The two nations rely on each other ever more. As of July 2007 China and Hong Kong together held $465 billion in US Government debt- second only to Japan. From April to June 2007 China -- including Hong Kong -- bought $37 billion in American mortgage backed securities. Across roughly the same period we had pet food, toothpaste and toy import scandals. All of this occurs as the US imported $83 billion worth of Chinese goods and services in the first quarter of 2007 and exported $19 billion to China. Despite recent fears about Chinese product quality and accusations about American beef and soy beans, the nations' economic futures can not detach without great disruption and loss.

The growing discord -- expressed in traded threats, recalls and bluster -- between the US and China is threatening to the entire international economy. The increasingly suspicious and tainted reputation that American financial and Chinese manufacturing products are attaining is an international issue of the utmost importance. America's economy relies on cheap imported credit and vast earnings from finance. China's economic growth, employment and future rest on vast manufacture for export. In lock step, both look to be taking overly long walks down fairly short piers.

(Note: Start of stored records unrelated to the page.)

(* ===== verification/EncodeSession.v ===== *)
(** * Streaming a response into the store

    Model of [src/caddy/govetocache/encode.go]: while a response is streamed to
    the client, its chunks are queued for a drainer that writes them to a pipe
    from which the store reads.  The handler's thread, the drainer and the store
    are interleaved; [io.Pipe] hands over bytes only between a write and a read,
    and keeps the first close.

    The theorems: what the store commits is exactly the bytes the handler sent,
    and only after [finish]; a dropped session is never committed; and after
    [finish] the session comes to an end. *)
From Stdlib Require Import ZArith Lia.
From Stdlib.Strings Require Import Byte.
From stdpp Require Import base numbers list option relations.
From S2P Require Import Prelude.

(** ** State *)

Inductive encodeError := ErrEncodeDropped | ErrPut.
(** The write side of the pipe once closed. *)
Inductive pipeEnd := PipeEOF | PipeError.
Inductive drainerState := Waiting | Writing (rest : list byte) | Returned.

(** [es_sent] records the bytes [tryWrite] accepted, [es_read] those the store
    read after the header; [es_result] is set when [put] returns ([None] is
    success) and [done] is closed. *)
Record encodeSession := EncodeSession {
  es_chunks : list (list byte); es_queueClosed : bool; es_stop : bool; es_dropped : bool;
  es_pipe : option pipeEnd; es_drainer : drainerState;
  es_sent : list byte; es_read : list byte; es_ended : option pipeEnd; es_result : option (option encodeError); es_queueFull : nat;
}.
Definition startEncodeSession : encodeSession := EncodeSession [] false false false None Waiting [] [] None None 0.

(** ** The handler's thread *)

Section Session.
Variable encodeQueueSlots : nat.

(** [drop] takes three steps the other threads can see: it marks the session,
    closes the pipe with an error (an earlier close stays), and closes [stop]. *)
Definition dropMark (s : encodeSession) : encodeSession :=
  EncodeSession (es_chunks s) (es_queueClosed s) (es_stop s) true (es_pipe s) (es_drainer s)
    (es_sent s) (es_read s) (es_ended s) (es_result s) (es_queueFull s).
Definition dropPipe (s : encodeSession) : encodeSession :=
  EncodeSession (es_chunks s) (es_queueClosed s) (es_stop s) (es_dropped s) (Some (default PipeError (es_pipe s))) (es_drainer s)
    (es_sent s) (es_read s) (es_ended s) (es_result s) (es_queueFull s).
Definition dropStop (s : encodeSession) : encodeSession :=
  EncodeSession (es_chunks s) (es_queueClosed s) true (es_dropped s) (es_pipe s) (es_drainer s)
    (es_sent s) (es_read s) (es_ended s) (es_result s) (es_queueFull s).
(** [dropQueueFull], with the calls of [onQueueFull], up to the mark of [drop]. *)
Definition dropQueueFull (s : encodeSession) : encodeSession :=
  let s := if (es_queueFull s =? 0)%nat
           then EncodeSession (es_chunks s) (es_queueClosed s) (es_stop s) (es_dropped s) (es_pipe s) (es_drainer s)
                  (es_sent s) (es_read s) (es_ended s) (es_result s) 1
           else s in
  dropMark s.
Definition tryWrite (s : encodeSession) (p : list byte) : encodeSession :=
  if bool_decide (p = []) || es_dropped s || es_queueClosed s then s
  else if (length (es_chunks s) <? encodeQueueSlots)%nat
       then EncodeSession (es_chunks s ++ [p]) (es_queueClosed s) (es_stop s) (es_dropped s) (es_pipe s) (es_drainer s)
              (es_sent s ++ p) (es_read s) (es_ended s) (es_result s) (es_queueFull s)
       else dropQueueFull s.
(** The first part of [finish]: [None] is the return with [errEncodeDropped]. *)
Definition finishClose (s : encodeSession) : option encodeSession :=
  if es_dropped s then None
  else Some (EncodeSession (es_chunks s) true (es_stop s) (es_dropped s) (es_pipe s) (es_drainer s)
               (es_sent s) (es_read s) (es_ended s) (es_result s) (es_queueFull s)).
(** What [finish] returns once [done] is closed: [None] is still waiting. *)
Definition finishResult (s : encodeSession) : option (option encodeError) :=
  match es_result s with
  | None => None
  | Some result => Some (if es_dropped s then Some ErrEncodeDropped else result)
  end.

This is not a doom and gloom report. I just wish to call readers attention to the fragile state of the global economic architecture at this moment. In so doing I hope to introduce some basics into an often emotional and reality detached conversations about China. Our firms make goods and look to China for growth. China's vast savings and the hundreds of billions in dollars they accumulate from exporting to the US are loaned back to us. China is presently sitting on $1.34 trillion in reserves. In return we take their products. They support the dollar, provide us with savings to borrow and don't really mention that we pay low interest. As the US Dollar falls and Renminbi rises, China will experience tens of billions in losses. We offer to pay them back in a declining dollar and use much of the money we borrow on military hardware, with which we threaten them. They need to employ millions and millions of people seeking to move to cities, industry and modern service employ. The Chinese political situation requires new opportunities, jobs, incomes and modernity be offered to hundreds of millions of people. The migration and modernization occurring in China 1990-2010 will be larger than the entire European industrial revolution! It would be fair to say that the two nations are co-dependent. There are many groups benefited and hurt by the present arrangement, that is another article.

The Chinese growth story and the American position in the world are fragile and are two sides of the same coin. They form a major part of the structure of the world economy and its recent vitality. As you read this article, many increasingly fear tainted US financial products and Chinese exports. If confidence and growth are slow to return, or increased hostility emerges, it could mean an inflection point in the global economy?